The edges represent connections of the individuals outside the activities of the club. At some point, the administrator and the instructor of the club broke up due to a conflict between them. The club was separated into two groups supporting the administrator and the instructor. Figure 4 shows the network. Originally, there are two modules, www.selleckchem.com/products/PF-2341066.html which have 16 nodes (squares and pentagons in the figure) and 18 nodes (circles and triangles in the figure), respectively.Figure 4Zachary’s karate club network. Different shapes show the modules. M1: pentagon, M2: square, M3: triangle, M4: circle.We apply our proposed method to this network. The criterion (6) is satisfied until K = 4. The result is shown in Figure 4, with different shapes of the nodes denoting different modules.
The estimated connection probability matrix isP^=(0.3640.0730.0560.0360.0730.4800.0000.0000.0560.0000.2370.1080.0360.0000.1080.480).(11)From this matrix, it is easy to see that M3 and M4 are more likely to connect each other. With statistical tests, we can get that the connection probability among M3, M4, and M1 is the same. Although M2 has no connections to M3 and M4, it has a larger connection probability to M1 than M3, M4 to M1. Thus these four modules are on the same level. In [19], the authors considered constructing the hierarchical modular structure of this network too. At first, they also found four modules on the lowest level. Then they found that this network has two modules with some nodes (3, 9, 10, 14, 31) belonging to both of them. We did not consider the overlapping nodes in this article.

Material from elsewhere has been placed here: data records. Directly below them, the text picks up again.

(* ===== verification/Net.v ===== *)
(** drivers/net/netstack.c, netstack.h and the byte order of ethernet.c: addresses,
    checksums, ARP, ICMP echo, UDP and the DHCP client.

    Frames are lists of bytes, headers their packed fields in order; the fields of a
    received packet are read at their offsets, and a read outside the received bytes is
    undefined behaviour ([undef]), as is a write outside a packet buffer.  The network
    card is a flag, the frames handed to it, and what successive receive calls
    deliver.  Console output is left out. *)

From stdpp Require Import strings.
From S2P Require Import Prelude CString Effects.

(** ** Byte order *)

Definition htons (x : Z) : Z := u16 (Z.lor (Z.shiftl x 8) (Z.shiftr x 8)).
Definition ntohs (x : Z) : Z := htons x.
Definition htonl (x : Z) : Z :=
  Z.lor (Z.lor (Z.lor (Z.shiftl (Z.land x 255) 24) (Z.shiftl (Z.land x 65280) 8))
               (Z.shiftr (Z.land x 16711680) 8))
        (Z.shiftr (Z.land x 4278190080) 24).
Definition ntohl (x : Z) : Z := htonl x.

(** ** Addresses *)

Fixpoint parse_loop (p : buf) (out part dots : Z) : option Z :=
  match p with
  | [] => None
  | c :: p' =>
      if (48 <=? c) && (c <=? 57) then
        let d := c - 48 in
        if part <? 0 then parse_loop p' out d dots
        else let part := part * 10 + d in
             if 255 <? part then Some 0 else parse_loop p' out part dots
      else if (c =? 46) || (c =? 0) then
        if part <? 0 then Some 0 else
        let out := u32 (Z.lor (Z.shiftl out 8) part) in
        if c =? 46 then
          let dots := dots + 1 in
          if 3 <? dots then Some 0 else parse_loop p' out (-1) dots
        else Some (if dots =? 3 then out else 0)
      else Some 0
  end.

Definition parse_ipv4 (ip : option buf) : option Z :=
  match ip with None => Some 0 | Some ip => parse_loop ip 0 (-1) 0 end.

Definition u8_to_dec (v : Z) : buf :=
  if 100 <=? v then [48 + v / 100; 48 + v mod 100 / 10; 48 + v mod 100 mod 10]
  else if 10 <=? v then [48 + v / 10; 48 + v mod 10]
  else [48 + v].

Definition ipv4_text (ip : Z) : buf :=
  let a := u8 (Z.land (Z.shiftr ip 24) 255) in
  let b := u8 (Z.land (Z.shiftr ip 16) 255) in
  let c := u8 (Z.land (Z.shiftr ip 8) 255) in
  let d := u8 (Z.land ip 255) in
  u8_to_dec a ++ [46] ++ u8_to_dec b ++ [46] ++ u8_to_dec c ++ [46] ++ u8_to_dec d ++ [0].

Definition format_ipv4 (ip : Z) (buffer : buf) : option buf := put_bytes buffer (ipv4_text ip).

Definition hex_pair (m : Z) : buf := [hex_digit true (Z.land (Z.shiftr m 4) 15); hex_digit true (Z.land m 15)].

(** The text of a MAC address: a colon behind every byte but the sixth. *)
Fixpoint mac_text (mac : buf) (i : nat) : buf :=
  match mac with
  | [] => []
  | m :: mac' => hex_pair m ++ (if (i <? 5)%nat then [58] else []) ++ mac_text mac' (S i)
  end.

Definition format_mac (mac buffer : buf) : option buf :=
  if (length mac <? 6)%nat then None else put_bytes buffer (mac_text (take 6 mac) 0 ++ [0]).

(** ** Checksums *)

Fixpoint checksum_accumulate (data : buf) (sum : Z) : Z :=
  match data with
  | a :: b :: data' => checksum_accumulate data' (u32 (sum + Z.lor (Z.shiftl a 8) b))
  | [a] => u32 (sum + Z.shiftl a 8)
  | [] => sum
  end.

(** [while (sum >> 16) sum = (sum & 0xFFFF) + (sum >> 16)]; three rounds are enough
    for 32 bits. *)
Fixpoint fold_loop (fuel : nat) (sum : Z) : option Z :=
  match fuel with
  | O => None
  | S fuel' =>
      if Z.shiftr sum 16 =? 0 then Some sum
      else fold_loop fuel' (u32 (Z.land sum 65535 + Z.shiftr sum 16))
  end.

Definition fold_checksum (sum : Z) : option Z := s ← fold_loop 4 sum; Some (u16 (Z.lnot s)).

(** [data] are the [length] bytes. *)
Definition ip_checksum (data : buf) : option Z := fold_checksum (checksum_accumulate data 0).

(** ** Constants and state *)

Definition ETH_ADDR_LEN : nat := 6.
Definition ETHERTYPE_IPV4 : Z := 2048.
Definition ETHERTYPE_ARP : Z := 2054.
Definition ARP_REQUEST : Z := 1.
Definition ARP_REPLY : Z := 2.
Definition ARP_HARDWARE_ETHERNET : Z := 1.
Definition ARP_PROTOCOL_IPV4 : Z := 2048.
Definition ARP_CACHE_SIZE : nat := 32.
Definition IP_PROTOCOL_ICMP : Z := 1.
Definition IP_PROTOCOL_UDP : Z := 17.
Definition ICMP_ECHO_REPLY : Z := 0.
Definition ICMP_ECHO_REQUEST : Z := 8.
Definition IP_BROADCAST : Z := 4294967295.
Definition PACKET_SIZE : nat := 1514.

Record network_config := Mk_config {
  ip_address : Z; netmask : Z; gateway : Z; dns_server : Z; mac_address : buf
}.

Record arp_cache_entry := Mk_arp { c_ip : Z; c_mac : buf; c_timestamp : Z; c_valid : bool }.

Record net := Mk_net {
  net_config : network_config;
  arp_cache : list arp_cache_entry;
  ip_identification : Z;
  seed : Z;
  ne2000_initialized : bool;
  sent : list buf;            (* the frames that the card has sent, oldest first *)
  inbox : list buf            (* what the next receive calls deliver; empty: nothing *)
}.

Definition with_cache (s : net) (c : list arp_cache_entry) : net :=
  Mk_net (net_config s) c (ip_identification s) (seed s) (ne2000_initialized s) (sent s) (inbox s).
Definition with_sent (s : net) (l : list buf) : net :=
  Mk_net (net_config s) (arp_cache s) (ip_identification s) (seed s) (ne2000_initialized s) l (inbox s).
Definition with_inbox (s : net) (l : list buf) : net :=
  Mk_net (net_config s) (arp_cache s) (ip_identification s) (seed s) (ne2000_initialized s) (sent s) l.
Definition with_ident (s : net) (i : Z) : net :=
  Mk_net (net_config s) (arp_cache s) i (seed s) (ne2000_initialized s) (sent s) (inbox s).
Definition with_seed (s : net) (i : Z) : net :=
  Mk_net (net_config s) (arp_cache s) (ip_identification s) i (ne2000_initialized s) (sent s) (inbox s).
Definition with_config (s : net) (c : network_config) : net :=
  Mk_net c (arp_cache s) (ip_identification s) (seed s) (ne2000_initialized s) (sent s) (inbox s).

Abbreviation N := (M net).

(** [n] bytes of a packet at an offset, and a field read as a little-endian word. *)
Definition bytes_at (b : buf) (off n : nat) : option buf :=
  if (off + n <=? length b)%nat then Some (slice b off n) else None.
Definition field (b : buf) (off n : nat) : option Z := option_map le_get (bytes_at b off n).

(** ** The network card *)

(** A packet on the wire: filled up with zeros to the smallest Ethernet frame. *)
Definition wire_frame (l : buf) : buf := l ++ replicate (60 - length l) 0.

(** [ne2000_send_packet] sends a packet of at most 1500 bytes, filled up to 60, and drops a
    longer one (drivers/net/ne2000.c:365); [nic_send] reports success for both. *)
Definition nic_send (p : buf) : N bool := fun s =>
  if ne2000_initialized s
  then Some (true, if (length p <=? 1500)%nat then with_sent s (sent s ++ [wire_frame p]) else s)
  else Some (false, s).

(** The bytes delivered, [None] for a return value of 0 or less. *)
Definition nic_recv (cap : nat) : N (option buf) := fun s =>
  if ne2000_initialized s then
    match inbox s with
    | [] => Some (None, s)
    | p :: l => Some (if bool_decide (p = []) then None else Some (take cap p), with_inbox s l)
    end
  else Some (None, s).

(** ** ARP *)

(** The search loop: the entry of the address, else the first free one. *)
Fixpoint arp_slot (l : list arp_cache_entry) (i slot ip : Z) : Z :=
  match l with
  | [] => slot
  | e :: l' =>
      if c_valid e && (c_ip e =? ip) then i
      else arp_slot l' (i + 1) (if negb (c_valid e) && (slot <? 0) then i else slot) ip
  end.

Definition arp_add_entry (ip : Z) (mac : buf) : N unit :=
  m ← lift (bytes_at mac 0 ETH_ADDR_LEN);
  modify (fun s =>
    let slot := arp_slot (arp_cache s) 0 (-1) ip in
    let slot := if slot <? 0 then 0 else slot in
    with_cache s (<[Z.to_nat slot := Mk_arp ip m 0 true]> (arp_cache s))).

Fixpoint arp_find (l : list arp_cache_entry) (ip : Z) : option buf :=
  match l with
  | [] => None
  | e :: l' => if c_valid e && (c_ip e =? ip) then Some (c_mac e) else arp_find l' ip
  end.

(** The address written to [mac_out], [None] for false. *)
Definition arp_lookup (ip : Z) : N (option buf) := gets (fun s => arp_find (arp_cache s) ip).

Definition eth_header (dst src : buf) (ethertype : Z) : buf := dst ++ src ++ le_put 2 (htons ethertype).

However, we can see that because these overlapping nodes belong to both M1 and M3, and they connect both parts closely, our method detect M1 and M3, M3 and M4 as having the same connectivity.3.3. Hierarchical Modular Structure in Yeast Gene Coexpression NetworkIn this section, we apply our proposed approach to analyze a gene coexpression network of yeast. The data set we use was generated by Brem and Kruglyak from a cross between two distinct isogenic strains BY and RM [23]. As described in [23], a total of 5740 ORFs were obtained after data preprocessing. In our analysis, we only use the 1,800 most differentially expressed genes as input to construct coexpression network and derive modules.
When constructing Carfilzomib the adjacency matrix of the network, we use the hard thresholding, that is: if the absolute value of Pearson correlation coefficient between two genes is greater than some given value, we assign an edge between them; otherwise, there is no edge. We compute the linear regression coefficient between the frequency of degree d (log 10(f(d))) and the log 10 transformed degree d (log 10(d)), and choose the threshold that leads to approximately scale free property of the network as described in [24]. Finally, the threshold is set to be 0.705, R^ is about 0.75.